**PROBLEM DETAILS**:
The response must restate all of the data word for word.

DATA IN THIS EXERCISE Start Marker

(** The method table. *)
Definition dispatch (s0 : AppState) (t : RpcClock) (principal : option string) (id : RequestId)
    (method : string) (params : option Value) : HProg Response :=
  if bool_decide (method = consts.METHOD_EVENTS_LIST) then Ret (respond id (list_handle s0 params))
  else if bool_decide (method = consts.METHOD_EVENTS_POLL) then
    Atomic (fun s => poll_handle s (rc_poll t) params) (fun r => Ret (respond id r))
  else if bool_decide (method = consts.METHOD_EVENTS_STREAM) then
    match stream_handle s0 id params with
    | Ok c => Ret (Sse c)
    | Err e => Ret (respond_failure id e)
    end
  else if bool_decide (method = consts.METHOD_EVENTS_SUBSCRIBE) then
    match parse_params "SubscribeParams" dec_SubscribeParams params with
    | Err e => Ret (respond_failure id e)
    | Ok p =>
        prog_bind (handle_subscribe s0 (rc_subscribe t) principal p) (fun r =>
          match r with
          | Returned (Ok result) => Ret (respond id (Ok (enc_SubscribeResult result)))
          | Returned (Err e) => Ret (respond_failure id e)
          | Panicked => Ret Aborted
          end)
    end
  else if bool_decide (method = consts.METHOD_EVENTS_UNSUBSCRIBE) then
    match parse_params "UnsubscribeParams" dec_UnsubscribeParams params with
    | Err e => Ret (respond_failure id e)
    | Ok p => Atomic (fun s => handle_unsubscribe s principal p) (fun r => Ret (respond id r))
    end
  else Ret (respond_failure id (method_not_found method)).

Definition handle_events_rpc (s0 : AppState) (t : RpcClock) (header : string -> option string)
    (header_method : option string) (body : string) : HProg Response :=
  let principal := principal_from_headers (a_config s0) header in
  match json_from_str body with
  | None => Ret (Json 400 (failure None (parse_error ("invalid JSON: " +:+ json_error body))))
  | Some value =>
      match dec_JsonRpcRequest value with
      | None =>
          let id := value_get "id" value ≫= dec_RequestId in
          Ret (Json 200 (failure id
            (invalid_request ("not a JSON-RPC request: " +:+ decode_error "JsonRpcRequest" value))))
      | Some req =>
          match rq_id req with
          | None => Ret AcceptedEmpty
          | Some id =>
              match header_method with
              | Some h =>
                  if negb (bool_decide (h = rq_method req)) then
                    Ret (Json 400 (failure (Some id) (header_mismatch h (rq_method req))))
                  else dispatch s0 t principal id (rq_method req) (rq_params req)
              | None => dispatch s0 t principal id (rq_method req) (rq_params req)
              end
          end
      end
  end.

(** ** POST /mcp *)
Definition sniff_method (header : string -> option string) (body : string) : option string :=
  match header "mcp-method" with
  | Some m => Some m
  | None => (json_from_str body ≫= value_get "method") ≫= as_str
  end.

Definition handle_hybrid (s0 : AppState) (t : RpcClock) (req : HttpRequest) : HProg Response :=
  if negb (bool_decide (hr_method req = "POST")) then Ret (Forwarded req)
  else
    match hr_body req with
    | None =>
        Ret (Json 413 (failure None (invalid_request ("request body exceeds "
          +:+ u64_to_string MAX_BODY_BYTES +:+ " bytes or could not be read"))))
    | Some bytes =>
        match sniff_method (hr_header req) bytes with
        | Some m =>
            if starts_with "events/" m then
              handle_events_rpc s0 t (hr_header req) (hr_header req "mcp-method") bytes
            else Ret (Forwarded req)
        | None => Ret (Forwarded req)
        end
    end.

(** ** Answers *)

(** The answer to a request with an id: a JSON-RPC response to that id with
    exactly one of a result, stamped with its type, and an error; or the
    stream or the abort of the methods that have them. *)
Definition answers (id : RequestId) (method : string) (r : Response) : Prop :=
  match r with
  | Json st b => st = 200 /\ rs_id b = Some id /\
      ((exists m, rs_result b = Some (JObject m) /\ is_Some (map_get "resultType" m) /\ rs_error b = None) \/
       (rs_result b = None /\ is_Some (rs_error b)))
  | Sse c => method = consts.METHOD_EVENTS_STREAM /\ sc_id c = id
  | Aborted => method = consts.METHOD_EVENTS_SUBSCRIBE
  | _ => False
  end.

Definition EVENTS_METHODS : list string :=
  [consts.METHOD_EVENTS_LIST; consts.METHOD_EVENTS_POLL; consts.METHOD_EVENTS_STREAM;
   consts.METHOD_EVENTS_SUBSCRIBE; consts.METHOD_EVENTS_UNSUBSCRIBE].

Lemma respond_object id method r :
  (forall v, r = Ok v -> exists m, v = JObject m) -> answers id method (respond id r).
Proof.
  intros H. destruct r as [v|e]; simpl.
  - destruct (H v eq_refl) as [m ->]. split_and!; [done..|]. left. eexists. split_and!; [done| |done].
    unfold map_entry_or_insert. destruct (map_get "resultType" m) eqn:E; [by rewrite E|].
    rewrite map_get_insert, decide_True by done. eauto.
  - split_and!; [done..|]. right. eauto.
Qed.

Lemma failure_answers id method e : answers id method (respond_failure id e).
Proof. split_and!; [done..|]. right. simpl. eauto. Qed.

Lemma poll_handle_object s now params v :
  (poll_handle s now params).2 = Ok v -> exists m, v = JObject m.
Proof.
  unfold poll_handle. destruct (parse_params _ _ _) as [p|]; [|done].
  destruct (check_event _ _ _ _); [|done]. destruct (read _ _ _ _ _ _ _ _) as [b r].
  intros [= <-]. by eexists.
Qed.

Lemma unsubscribe_object s principal p v :
  (handle_unsubscribe s principal p).2 = Ok v -> exists m, v = JObject m.
Proof.
  unfold handle_unsubscribe. destruct principal; [|done]. destruct (registry_get _ _); [|done].
  destruct (remove_step _ s) as [s' [x|]]; [|done]. intros [= <-]. by eexists.
Qed.

Lemma stream_handle_id s id params c : stream_handle s id params = Ok c -> sc_id c = id.
Proof. unfold stream_handle. by intros (p & _ & (d & _ & [= <-])%bind_Ok)%bind_Ok. Qed.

DATA IN THIS EXERCISE End Marker

**COMPLETED EXERCISE**:
(** The method table. *)
Definition dispatch (s0 : AppState) (t : RpcClock) (principal : option string) (id : RequestId)
    (method : string) (params : option Value) : HProg Response :=
  if bool_decide (method = consts.METHOD_EVENTS_LIST) then Ret (respond id (list_handle s0 params))
  else if bool_decide (method = consts.METHOD_EVENTS_POLL) then
    Atomic (fun s => poll_handle s (rc_poll t) params) (fun r => Ret (respond id r))
  else if bool_decide (method = consts.METHOD_EVENTS_STREAM) then
    match stream_handle s0 id params with
    | Ok c => Ret (Sse c)
    | Err e => Ret (respond_failure id e)
    end
  else if bool_decide (method = consts.METHOD_EVENTS_SUBSCRIBE) then
    match parse_params "SubscribeParams" dec_SubscribeParams params with
    | Err e => Ret (respond_failure id e)
    | Ok p =>
        prog_bind (handle_subscribe s0 (rc_subscribe t) principal p) (fun r =>
          match r with
          | Returned (Ok result) => Ret (respond id (Ok (enc_SubscribeResult result)))
          | Returned (Err e) => Ret (respond_failure id e)
          | Panicked => Ret Aborted
          end)
    end
  else if bool_decide (method = consts.METHOD_EVENTS_UNSUBSCRIBE) then
    match parse_params "UnsubscribeParams" dec_UnsubscribeParams params with
    | Err e => Ret (respond_failure id e)
    | Ok p => Atomic (fun s => handle_unsubscribe s principal p) (fun r => Ret (respond id r))
    end
  else Ret (respond_failure id (method_not_found method)).

Definition handle_events_rpc (s0 : AppState) (t : RpcClock) (header : string -> option string)
    (header_method : option string) (body : string) : HProg Response :=
  let principal := principal_from_headers (a_config s0) header in
  match json_from_str body with
  | None => Ret (Json 400 (failure None (parse_error ("invalid JSON: " +:+ json_error body))))
  | Some value =>
      match dec_JsonRpcRequest value with
      | None =>
          let id := value_get "id" value ≫= dec_RequestId in
          Ret (Json 200 (failure id
            (invalid_request ("not a JSON-RPC request: " +:+ decode_error "JsonRpcRequest" value))))
      | Some req =>
          match rq_id req with
          | None => Ret AcceptedEmpty
          | Some id =>
              match header_method with
              | Some h =>
                  if negb (bool_decide (h = rq_method req)) then
                    Ret (Json 400 (failure (Some id) (header_mismatch h (rq_method req))))
                  else dispatch s0 t principal id (rq_method req) (rq_params req)
              | None => dispatch s0 t principal id (rq_method req) (rq_params req)
              end
          end
      end
  end.

(** ** POST /mcp *)
Definition sniff_method (header : string -> option string) (body : string) : option string :=
  match header "mcp-method" with
  | Some m => Some m
  | None => (json_from_str body ≫= value_get "method") ≫= as_str
  end.

Definition handle_hybrid (s0 : AppState) (t : RpcClock) (req : HttpRequest) : HProg Response :=
  if negb (bool_decide (hr_method req = "POST")) then Ret (Forwarded req)
  else
    match hr_body req with
    | None =>
        Ret (Json 413 (failure None (invalid_request ("request body exceeds "
          +:+ u64_to_string MAX_BODY_BYTES +:+ " bytes or could not be read"))))
    | Some bytes =>
        match sniff_method (hr_header req) bytes with
        | Some m =>
            if starts_with "events/" m then
              handle_events_rpc s0 t (hr_header req) (hr_header req "mcp-method") bytes
            else Ret (Forwarded req)
        | None => Ret (Forwarded req)
        end
    end.

(** ** Answers *)

(** The answer to a request with an id: a JSON-RPC response to that id with
    exactly one of a result, stamped with its type, and an error; or the
    stream or the abort of the methods that have them. *)
Definition answers (id : RequestId) (method : string) (r : Response) : Prop :=
  match r with
  | Json st b => st = 200 /\ rs_id b = Some id /\
      ((exists m, rs_result b = Some (JObject m) /\ is_Some (map_get "resultType" m) /\ rs_error b = None) \/
       (rs_result b = None /\ is_Some (rs_error b)))
  | Sse c => method = consts.METHOD_EVENTS_STREAM /\ sc_id c = id
  | Aborted => method = consts.METHOD_EVENTS_SUBSCRIBE
  | _ => False
  end.

Definition EVENTS_METHODS : list string :=
  [consts.METHOD_EVENTS_LIST; consts.METHOD_EVENTS_POLL; consts.METHOD_EVENTS_STREAM;
   consts.METHOD_EVENTS_SUBSCRIBE; consts.METHOD_EVENTS_UNSUBSCRIBE].

Lemma respond_object id method r :
  (forall v, r = Ok v -> exists m, v = JObject m) -> answers id method (respond id r).
Proof.
  intros H. destruct r as [v|e]; simpl.
  - destruct (H v eq_refl) as [m ->]. split_and!; [done..|]. left. eexists. split_and!; [done| |done].
    unfold map_entry_or_insert. destruct (map_get "resultType" m) eqn:E; [by rewrite E|].
    rewrite map_get_insert, decide_True by done. eauto.
  - split_and!; [done..|]. right. eauto.
Qed.

Lemma failure_answers id method e : answers id method (respond_failure id e).
Proof. split_and!; [done..|]. right. simpl. eauto. Qed.

Lemma poll_handle_object s now params v :
  (poll_handle s now params).2 = Ok v -> exists m, v = JObject m.
Proof.
  unfold poll_handle. destruct (parse_params _ _ _) as [p|]; [|done].
  destruct (check_event _ _ _ _); [|done]. destruct (read _ _ _ _ _ _ _ _) as [b r].
  intros [= <-]. by eexists.
Qed.

Lemma unsubscribe_object s principal p v :
  (handle_unsubscribe s principal p).2 = Ok v -> exists m, v = JObject m.
Proof.
  unfold handle_unsubscribe. destruct principal; [|done]. destruct (registry_get _ _); [|done].
  destruct (remove_step _ s) as [s' [x|]]; [|done]. intros [= <-]. by eexists.
Qed.

Lemma stream_handle_id s id params c : stream_handle s id params = Ok c -> sc_id c = id.
Proof. unfold stream_handle. by intros (p & _ & (d & _ & [= <-])%bind_Ok)%bind_Ok. Qed.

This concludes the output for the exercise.